Right, whereas all I want to get from this is the ability to at a party
say (in a snooty voice), "Actually, you're wrong; it doesn't matter at
all." if indeed that's the case.  What's more, I know whatever small
amount of statistical knowledge I once had has atrophied to the point
where I can barely determine "statistically significant" for a given
number of trials with an expected no-correlation probability of 0.5, and
I know I couldn't handle much more than that analysis-wise without
pestering people or re-reading books I didn't like the first time.

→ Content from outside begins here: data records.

(** Whatever the schedule, once the workers are joined every slot holds
    what its own worker returned. *)
Lemma slot_workers_final (ps : list (prog World (result R)))
    (Qs : list (result R -> Prop)) sched w :
  Forall2 returns_only Qs ps ->
  Forall2 slot_final Qs
    (concurrently (imap (fun i p => slot_worker p i) ps) sched
                  (w, replicate (length ps) None)).2.2.
Proof.
  intros H. set (specs := imap (fun i Q => (i, Q)) Qs).
  assert (Hlk : forall i spec, specs !! i = Some spec ->
                               spec.1 = i /\ Qs !! i = Some spec.2).
  { intros i spec. unfold specs. rewrite list_lookup_imap.
    destruct (Qs !! i) as [Q|]; simpl; [|discriminate].
    intros [= <-]. auto. }
  assert (Hnd : NoDup specs.*1).
  { apply NoDup_alt. intros i j x. rewrite !list_lookup_fmap.
    destruct (specs !! i) as [si|] eqn:Ei; [|discriminate].
    destruct (specs !! j) as [sj|] eqn:Ej; [|discriminate].
    apply Hlk in Ei as [Ei _]. apply Hlk in Ej as [Ej _].
    simpl. intros [= <-] [= Hx]. congruence. }
  assert (H0 : Forall2 (fun spec t => thread_inv spec.2 spec.1
                                        (replicate (length ps) None) t)
                       specs (imap (fun i p => slot_worker p i) ps)).
  { apply Forall2_same_length_lookup. split.
    { unfold specs. rewrite !length_imap. eapply Forall2_length, H. }
    intros i spec t Hi Ht. apply Hlk in Hi as [<- HQ].
    rewrite list_lookup_imap in Ht.
    destruct (ps !! spec.1) as [p|] eqn:Ep; [|discriminate].
    injection Ht as <-. apply thread_pending.
    - exact (Forall2_lookup_lr _ Qs ps spec.1 spec.2 p H HQ Ep).
    - apply lookup_replicate_2. eapply lookup_lt_Some, Ep. }
  unfold concurrently.
  destruct (slot_schedule specs sched _ w _ Hnd H0) as [Hlen1 H1].
  destruct (run_schedule sched _) as [ts1 [w1 slots1]]. simpl in Hlen1, H1.
  destruct (slot_join specs ts1 w1 slots1 Hnd H1) as (Hlen2 & _ & Hfin).
  simpl. destruct (join_all ts1 (w1, slots1)) as [rs [w2 slots2]].
  simpl in *. rewrite length_replicate in Hlen1.
  apply Forall2_same_length_lookup. split.
  { rewrite Hlen2, Hlen1. eapply Forall2_length, H. }
  intros i Q slot HQ Hslot.
  assert (Hspec : specs !! i = Some (i, Q)).
  { unfold specs. rewrite list_lookup_imap, HQ. reflexivity. }
  apply (proj1 (Forall_lookup _ _) Hfin) in Hspec as (slot' & Hs' & Hf).
  simpl in *. congruence.
Qed.

End SlotFacts.

(** ** Tokenizer *)

Section TokenFacts.

Implicit Types (s text cur gap : string) (ws : list string).

Lemma append_nil_l s : "" +:+ s = s.
Proof. reflexivity. Qed.

Lemma append_cons c s1 s2 : String c s1 +:+ s2 = String c (s1 +:+ s2).
Proof. reflexivity. Qed.

Lemma append_assoc s1 s2 s3 : (s1 +:+ s2) +:+ s3 = s1 +:+ (s2 +:+ s3).
Proof.
  induction s1 as [|c s1 IH]; [reflexivity|].
  rewrite !append_cons, IH. reflexivity.
Qed.

Lemma append_chars s1 s2 :
  String.list_ascii_of_string (s1 +:+ s2)
  = String.list_ascii_of_string s1 ++ String.list_ascii_of_string s2.
Proof.
  induction s1 as [|c s1 IH]; [reflexivity|].
  rewrite append_cons. simpl. rewrite IH. reflexivity.
Qed.

Lemma translate_delete_filter chars s :
  String.list_ascii_of_string (translate_delete chars s)
  = List.filter (fun c => negb (contains chars c)) (String.list_ascii_of_string s).
Proof.
  induction s as [|c s IH]; simpl; [reflexivity|].
  destruct (contains chars c); simpl; rewrite IH; reflexivity.
Qed.

Lemma lower_chars s :
  String.list_ascii_of_string (lower s) = map lower_char (String.list_ascii_of_string s).
Proof. induction s as [|c s IH]; simpl; [reflexivity|]. rewrite IH. reflexivity. Qed.

Lemma in_order_gap gap ws text : in_order ws text -> in_order ws (gap +:+ text).
Proof.
  intros [text'|gap' word ws' text' H]; [constructor|].
  rewrite <- append_assoc. constructor. exact H.
Qed.

Lemma in_order_cons_here word ws text :
  in_order ws text -> in_order (word :: ws) (word +:+ text).
Proof. intros H. apply (in_order_cons "" word ws text H). Qed.

Lemma split_from_in_order cur s : in_order (split_from cur s) (cur +:+ s).
Proof.
  revert cur. induction s as [|c s IH]; intros cur; simpl.
  - destruct cur as [|c' cur']; [constructor|].
    apply (in_order_cons_here (String c' cur') [] ""). constructor.
  - destruct (isspace c).
    + pose proof (in_order_gap (String c "") _ _ (IH "")) as H.
      destruct cur as [|c' cur']; [exact H|].
      apply in_order_cons_here, H.
    + specialize (IH (cur +:+ String c "")).
      rewrite append_assoc in IH. exact IH.
Qed.

Lemma split_in_order s : in_order (split s) s.
Proof. apply (split_from_in_order "" s). Qed.

Lemma filter_in_order (f : string -> bool) ws text :
  in_order ws text -> in_order (List.filter f ws) text.
Proof.
  induction 1 as [text|gap word ws text H IH]; simpl; [constructor|].
  destruct (f word); [constructor; exact IH|].
  rewrite <- append_assoc. apply in_order_gap, IH.
Qed.

Lemma clean_words_in_order text :
  in_order (clean_words text) (translate_delete punctuation text).
Proof. apply filter_in_order, split_in_order. Qed.

(** The characters of the tokens are the characters that are not
    whitespace, none lost and none moved. *)
Lemma split_from_chars cur s :
  (forall c, c ∈ String.list_ascii_of_string cur -> isspace c = false) ->
  concat (map String.list_ascii_of_string (split_from cur s))
  = String.list_ascii_of_string cur
    ++ List.filter (fun c => negb (isspace c)) (String.list_ascii_of_string s).
Proof.
  revert cur. induction s as [|c s IH]; intros cur Hcur; simpl.
  - destruct cur; simpl; rewrite ?app_nil_r; reflexivity.
  - destruct (isspace c) eqn:Ec; simpl.
    + specialize (IH "" ltac:(intros c' Hc'; apply elem_of_nil in Hc' as [])).
      destruct cur; simpl in *; rewrite IH; reflexivity.
    + rewrite IH.
      * rewrite append_chars, <- app_assoc. reflexivity.
      * intros c' Hc'. rewrite append_chars in Hc'.
        apply elem_of_app in Hc' as [?|Hc']; [auto|].
        apply list_elem_of_singleton in Hc' as ->. exact Ec.
Qed.

Lemma split_chars s :
  concat (map String.list_ascii_of_string (split s))
  = List.filter (fun c => negb (isspace c)) (String.list_ascii_of_string s).
Proof.
  apply (split_from_chars "" s). intros c Hc. apply elem_of_nil in Hc as [].
Qed.

End TokenFacts.

(** ** Reading one file *)

Section ReadFacts.

Variable out : Console.
Variable fs : FileSystem.
Implicit Types (filepath : string) (w : World).

Lemma read_and_clean_file_standalone_eq filepath :
  read_and_clean_file_standalone out fs filepath
  = read_and_clean_file out fs filepath.
Proof. reflexivity. Qed.

(** What one call does to the world and what it returns.  The line about
    the file is printed inside the [try]: when the console refuses it the
    handler takes over, reads the clock once more and reports a readable
    file as an error; the line of the handler is printed outside any
    [try], and an exception of its [print] leaves the function. *)
Lemma run_read_and_clean_file filepath w :
  let elapsed := clock w (S (reads w)) - clock w (reads w) in
  let elapsed' := clock w (S (S (reads w))) - clock w (reads w) in
  let error_line e := [Lit "[ERROR] Error reading "; Lit filepath;
                       Lit ": "; Err e] in
  let handler n t e :=
    match write_error out (error_line e) with
    | None => (Return (filepath, [], t),
               mkWorld (clock w) n (stdout w ++ [error_line e]))
    | Some e' => (Raise e', mkWorld (clock w) n (stdout w))
    end in
  run (read_and_clean_file out fs filepath) w
  = match read_text fs filepath with
    | Return contents =>
        let words := clean_words (lower contents) in
        let info_line := [Lit "[INFO] Processed "; Lit (basename filepath);
                          Lit ": "; Int (len words); Lit " words in ";
                          Seconds4 elapsed; Lit " seconds"] in
        match write_error out info_line with
        | None => (Return (filepath, words, elapsed),
                   mkWorld (clock w) (S (S (reads w)))
                           (stdout w ++ [info_line]))
        | Some e => handler (S (S (S (reads w)))) elapsed' e
        end
    | Raise e => handler (S (S (reads w))) elapsed e
    end.
Proof.
  unfold read_and_clean_file; simpl.
  destruct (read_text fs filepath) as [contents|e]; simpl.
  - destruct (write_error out _) as [e|]; simpl; [|reflexivity].
    destruct (write_error out _) as [e'|]; reflexivity.
  - destruct (write_error out _) as [e'|]; reflexivity.
Qed.

Hypothesis Hout : accepts_every_line out.

Lemma read_and_clean_file_returns filepath :
  returns_only
    (fun r => exists t, r = Return (filepath, words_of_file fs filepath, t))
    (read_and_clean_file out fs filepath).
Proof.
  unfold read_and_clean_file, words_of_file; simpl. intros w w'.
  destruct (read_text fs filepath) as [contents|e]; simpl; intros;
    rewrite Hout; simpl; eauto.
Qed.

End ReadFacts.

(** ** The three strategies *)

Section StrategyFacts.
(** * Contact form: validation and interaction model

    A shallow embedding of the contact form page (the [Home] component):
    the six zod schemas, [validateForm], [getFormData], [handleFormSubmit],
    the per-field change handlers, and the event loop that runs them
    together with the [window.setTimeout] callbacks. *)

From stdpp Require Import gmap strings list fin_maps.

Open Scope string_scope.
Open Scope list_scope.

(** ** JavaScript strings

    A JavaScript string is a sequence of UTF-16 code units; [String.length]
    counts code units, and this is the length zod's [min]/[max] compare. *)

Definition jsstring : Type := list N.

Definition of_string (s : string) : jsstring :=
  map Ascii.N_of_ascii (String.list_ascii_of_string s).

(** ECMAScript [WhiteSpace] and [LineTerminator] code points, the characters
    that [String.prototype.trim] removes: TAB, LF, VT, FF, CR, SP, NBSP,
    U+1680, U+2000..U+200A, LS, PS, U+202F, U+205F, U+3000 and the BOM. *)
Definition isWhiteSpace (c : N) : bool :=
  ((9 <=? c) && (c <=? 13) || (c =? 32) || (c =? 160) || (c =? 5760)
   || (8192 <=? c) && (c <=? 8202) || (c =? 8232) || (c =? 8233)
   || (c =? 8239) || (c =? 8287) || (c =? 12288) || (c =? 65279))%N.

Fixpoint trimStart (s : jsstring) : jsstring :=
  match s with
  | [] => []
  | c :: s' => if isWhiteSpace c then trimStart s' else s
  end.
(** * Maek: a shallow embedding of the build engine

    The development follows the TypeScript sources:
    - [src/maek.ts]: the rule builders [RULE], [CPP], [LINK], the
      dependency loader [loadDeps], [assertNontargets], [hashFiles],
      the scheduler [updateTargets] and the driver [update];
    - [src/jobs.ts]: the job pool [job] and its [schedule] helper.

    Strings are byte strings.  Text handled by the engine (dependency
    files, target names) is taken to be ASCII, where the byte order of
    Rocq strings and the UTF-16 order used by JavaScript coincide. *)

From Stdlib Require Import String Ascii List ZArith Lia Bool Arith.
From Stdlib Require Import Sorting.Sorted Sorting.Permutation.
From stdpp Require Import gmap strings list fin_maps.

Open Scope string_scope.
Open Scope list_scope.
Open Scope nat_scope.

Set Warnings "-register-all".

(** ** The parts of the JavaScript runtime the engine relies on *)

Module JS.

Definition nl : ascii := "010"%char.
Definition backslash : ascii := "092"%char.
Definition dquote : ascii := "034"%char.

Definition str (c : ascii) : string := String c EmptyString.

(** [\s] restricted to ASCII: tab, line feed, vertical tab, form feed,
    carriage return and space. *)
Definition is_space (c : ascii) : bool :=
  let n := nat_of_ascii c in
  ((9 <=? n) && (n <=? 13)) || (n =? 32).
(** The four readings of the clock: for the identifier, for [StartTime], at
    the end of [streamFile] and in the deferred [completeTransfer], which
    runs when the call returns and not while it waits.  The response is
    given beside the ending; its bytes are not part of [wire], which holds
    the content streamed.  The semaphore, which lets five transfers run at
    a time, is not modelled: the call runs at once. *)
Definition HandleUploadRequest (nowID nowStart nowStream nowEnd : Z) (env : UploadEnv)
    (idx : Indexer.t) (cid requesterID : string) (w : World)
    : World * TransferResponse * ending :=
  match Indexer.GetFile cid idx with
  | None => (w, mkResponse cid false "File not found" 0 "", Returned (respond_err env))
  | Some file =>
      match Indexer.GetLocalFilePath cid idx with
      | None =>
          (w, mkResponse cid false "File not available locally" 0 "",
           Returned (respond_err env))
      | Some filePath =>
          let transfer :=
            mkTransfer (Utils.HashString (cid ++ "-" ++ Go.format_d nowID)%string) cid
              (AcademicFile.FileName file) requesterID "upload" TransferActive
              (AcademicFile.Size file) 0 nowStart Go.zero_time "" 0 in
          let w := on_manager (addTransfer transfer) w in
          let response :=
            mkResponse cid true "" (AcademicFile.Size file) (AcademicFile.Checksum file) in
          let (w, out) :=
            match respond_err env with
            | Some m => (on_manager (fail (ID transfer) m) w, Returned (Some m))
            | None => streamFile nowStream (stream_env env) (ID transfer) w
            end in
          match out with
          | Returned err =>
              (on_manager (completeTransfer nowEnd (ID transfer)) w, response,
               Returned err)
          | Parked => (w, response, Parked)
          end
      end
  end.

End TransferManager.

(** ** package library: IntegrityService

    The service is its cache of answers, by CID. *)

Module IntegrityService.

Abbreviation t := (gmap string bool).

Definition NewIntegrityService : t := ∅.

Definition ComputeHash (content : list byte) : string :=
  SHA256.EncodeToString (SHA256.Sum256 content).

Definition VerifyContent (content : list byte) (expectedHash : string) : bool :=
  String.eqb (ComputeHash content) expectedHash.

> > > Eric's boss started life selling equipment to beer makers in
> > > England.  I will nag Eric to ask him about the temperature issues.
> >
> > Excellent, thanks.  I think that transportation period is the real
> > culprit.  I don't doubt they're _very_ careful about temperature
> > during the brewing, but I can't imagine the trans-Atlantic cargo
> > people care much at all.  I know there exist recording devices which
> > can be included in shipments which sample temperature and other
> > environmental numbers and record them for later display vs. time,
> > but I wouldn't imagine the beer importers use anything like that
> > routinely.
>
> Why not? Certainly not cheap beers, but higher quality imports might,
> no? Again, the optimist.

And once some movers promised me that furniture would arrive undamaged
due to the great care their contentious employees demonstrate...

Jenni's research turned up this reply:

Temperature, schmemperature.

According to Mad Dog Dave (Eric's boss), manufacturers rarely worry
about temperature, at nearly any stage of the process. From brewing to
bottling, transportation to storage, they really could care less.

So despite my best effort at optimisim, pessimism flattens all.